Chapter 1:First encounter
Since I was young I never felt like I belonged. I always felt lost, alone. I felt estranged from my family and they from me. I didn't talk much for fear of alienation or criticism, and no one talked to me or even tried.
My mother was an alcoholic, my father a compulsive liar. My sister had run away years ago, when she was only 12 and here I was still. I had plenty of opportunities to leave, but I decided to stay. I had nowhere else to go and I was financially crippled for the most part. I was bound to this family, this house by hook and nail. I felt like this is where my fate began and ended like a room with and entrance but no exit. This was it for me.
School was sanctity for me. Here no one knew who I was aside from the dimly colored cover of a novel. Here I could bury my worries and emotions behind a good lesson.
I kept any and all relevant emotions to myself, buried away for me to pick through later in the privacy of my own home because I didn't want to be labeled as weak or feeble by my peers. I constantly told myself that I didn't care about what others thought of me, but deep down a part of me wanted to be accepted, wanted to be held to the same standards. The other part of me was an individualist, confident in my abilities and uncaring of others personal opinions.
Aside from the social turmoil, I enjoyed school for the most part because here I was just a teenager like the rest of them. There was some subtle differences between us, but all in all we all were adolescents just looking for somewhere to belong, me more so.
My locker was on the far corner of the school, engulfed in the darkness that the far corner of anything would provoke. Sometimes I just stood, locker door open and reading before class.
"Hey Riley!" I heard a girl yell. I didn't consider her a friend, just an associate who had a strange and unnecessary interest in me.
"Um...hey," I said, burying my face further into the book. I never liked being interrupted.
"Did you hear?" She said, pushing the book down from in front of my face and with her hand, obstructing my view of the words on the page. I was annoyed, but her sweet appearance and child like voice was enough to make me listen. She always kept her hair tied in a neat brown braid that fell just below her shoulder blades. Her light brown freckles seemed to disappear in the darkness, but her bright blue eyes seemed to break through the shadows. Her eyes were the focal point of her face and sometimes I caught myself staring.
"Hear what?" I responded.
"The series of vampire attacks. It was on the news today," She said, pushing my locker shut, I sighed.
"You can't believe everything you hear on the news Kim. They tell you things to scare you and cause local and global chaos," I said, leaning into the corner. I held my book up to my face again. "Besides, vampires don't exist"
"Just last night a girl our age was bitten. The next morning they couldn't find her. She had disappeared into the night or so her mother said in an interview. I believe it," She said, smiling mischievously. "I'd like to find that vampire. Just to meet him or her and ask a few questions. Where is he from? What blood type does he prefer? You know..."
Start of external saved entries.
Definition transitionCheckpointJob (job : ThreadCheckpointJob) (next : ThreadCheckpointStatus)
    : result DomainError ThreadCheckpointJob :=
  assertTransition "thread_checkpoint" checkpoint_name CHECKPOINT_TRANSITIONS (cj_status job) next ;;
  Ok (job <| cj_status := next |>
        <| cj_attemptCount := if next === checkpoint_running
                              then cj_attemptCount job + 1 else cj_attemptCount job |>).

(** ** Memory generations *)
Inductive MemoryGenerationStatus :=
  generation_pending | generation_running | generation_completed | generation_failed_terminal.

#[global] Instance MemoryGenerationStatus_eq_dec : EqDecision MemoryGenerationStatus.
Proof. solve_decision. Defined.

Definition generation_name (s : MemoryGenerationStatus) : string :=
  match s with
  | generation_pending => "pending"
  | generation_running => "running"
  | generation_completed => "completed"
  | generation_failed_terminal => "failed_terminal"
  end.

Record MemoryGenerationState := mkGeneration {
  mg_id : MemoryGenerationId; mg_checkpointJobId : CheckpointJobId; mg_ownerId : OwnerId;
  mg_agentId : AgentId; mg_threadId : ThreadId; mg_status : MemoryGenerationStatus;
  mg_modelDescriptorRef : string; mg_policyVersion : string; mg_outputRef : option string }.

#[global] Instance eta_Generation : Eta MemoryGenerationState := λ r,
  mkGeneration (mg_id r) (mg_checkpointJobId r) (mg_ownerId r) (mg_agentId r) (mg_threadId r)
    (mg_status r) (mg_modelDescriptorRef r) (mg_policyVersion r) (mg_outputRef r).

Definition GENERATION_TRANSITIONS (s : MemoryGenerationStatus) : list MemoryGenerationStatus :=
  match s with
  | generation_pending => [generation_running; generation_failed_terminal]
  | generation_running => [generation_completed; generation_failed_terminal]
  | generation_completed => []
  | generation_failed_terminal => []
  end.

Definition transitionMemoryGeneration (generation : MemoryGenerationState)
    (next : MemoryGenerationStatus) (outputRef : option string)
    : result DomainError MemoryGenerationState :=
  assertTransition "memory_generation" generation_name GENERATION_TRANSITIONS
    (mg_status generation) next ;;
  throw_if ((next === generation_completed) !== (outputRef !== None))
    (mkDomainError INVALID_STATE_VALUE
       "Only a completed Memory generation may carry an output reference"
       [("next", generation_name next); ("outputRef", or_else outputRef "")]) ;;
  Ok (generation <| mg_status := next |> <| mg_outputRef := outputRef |>).

(** ** Browser sessions and devices *)
Inductive ActivityStatus := activity_active | activity_revoked.

#[global] Instance ActivityStatus_eq_dec : EqDecision ActivityStatus.
Proof. solve_decision. Defined.

Definition activity_name (s : ActivityStatus) : string :=
  match s with activity_active => "active" | activity_revoked => "revoked" end.

Record BrowserSessionState := mkBrowserSession {
  bs_id : SessionId; bs_ownerId : OwnerId; bs_deviceId : DeviceId; bs_status : ActivityStatus;
  bs_authenticationRef : string; bs_firstAuthenticatedAt : string; bs_lastActiveAt : string;
  bs_recentAuthenticatedAt : string; bs_revokedAt : option string }.

#[global] Instance eta_BrowserSession : Eta BrowserSessionState := λ r,
  mkBrowserSession (bs_id r) (bs_ownerId r) (bs_deviceId r) (bs_status r) (bs_authenticationRef r)
    (bs_firstAuthenticatedAt r) (bs_lastActiveAt r) (bs_recentAuthenticatedAt r) (bs_revokedAt r).

Record DeviceState := mkDevice {
  device_id : DeviceId; device_ownerId : OwnerId; device_label : string;
  device_status : ActivityStatus; device_firstSeenAt : string; device_lastSeenAt : string }.

Definition revokeBrowserSession (session : BrowserSessionState) (revokedAt : string)
    : result DomainError BrowserSessionState :=
  if bs_status session !== activity_active
  then invalidTransition "browser_session" (activity_name (bs_status session)) "revoked"
  else Ok (session <| bs_status := activity_revoked |> <| bs_revokedAt := Some revokedAt |>).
"That's ridiculous. Say these vampires do bite. What would keep it from biting you and instead have tea and answer questions," I said, throwing my backpack onto my back and starting down the hallway. She followed behind.
"The difference is I'll talk to him. I wont be scared like i'm sure that girl was. Do you wanna come with?" She asked stepping in front of me, halting my footsteps. I nearly fell.
"No, but have fun with that," I said stepping ahead of her. I wasn't going to let her make me late for class because of some nonsense vampire tale.
"See you in class," she shouted behind me.
When I got home later that day, a newspaper was waiting for me on my porch and in big bold letters read "Vampires Attack Bitter Springs" how ironic. I tossed the paper on the couch and went upstairs. I wouldn't let that convince me anymore than Kim had. If this was life's way of sending me a sign, I wasn't going to take the bait. Vampires simply did not exist. They only existed in my books and my thoughts.
I thought about going downstairs to read the article I so carelessly tossed to the side, but convinced myself otherwise. I didn't want to get sucked into the social brainwashing of "news".
As much as I wanted to forget the whole ordeal with Kim, I couldn't bring myself to let it go. I wanted to research and find out myself, go deep within the history of Bitter Springs. If vampires did exist and were attacking Bitter Springs peaceful residents, I wanted to know and I wanted to know everything. I grabbed my laptop and began the search. I did find that it was once believed that vampires once occupied this small town back in the 1200's, but were considered myths by most, if not all the people that lived here. Another study suggested that there were clues to vampires existence including things like discovered bones, artifacts and other historical items. I wasn't convinced. I needed to know more.
"I can't be this stupid..." I said, grabbing my tennis shoes from the floor. I was going to go to Kim's house and take her up on that offer of hers. I had a sudden urge to know exactly what was going on in this town.
I snuck out the back door even though my mother hadn't been home in 2 days and God knows where my father was. It was like this most of the time, but it didn't bother me much. I had gotten used to it, grown comfortable with it.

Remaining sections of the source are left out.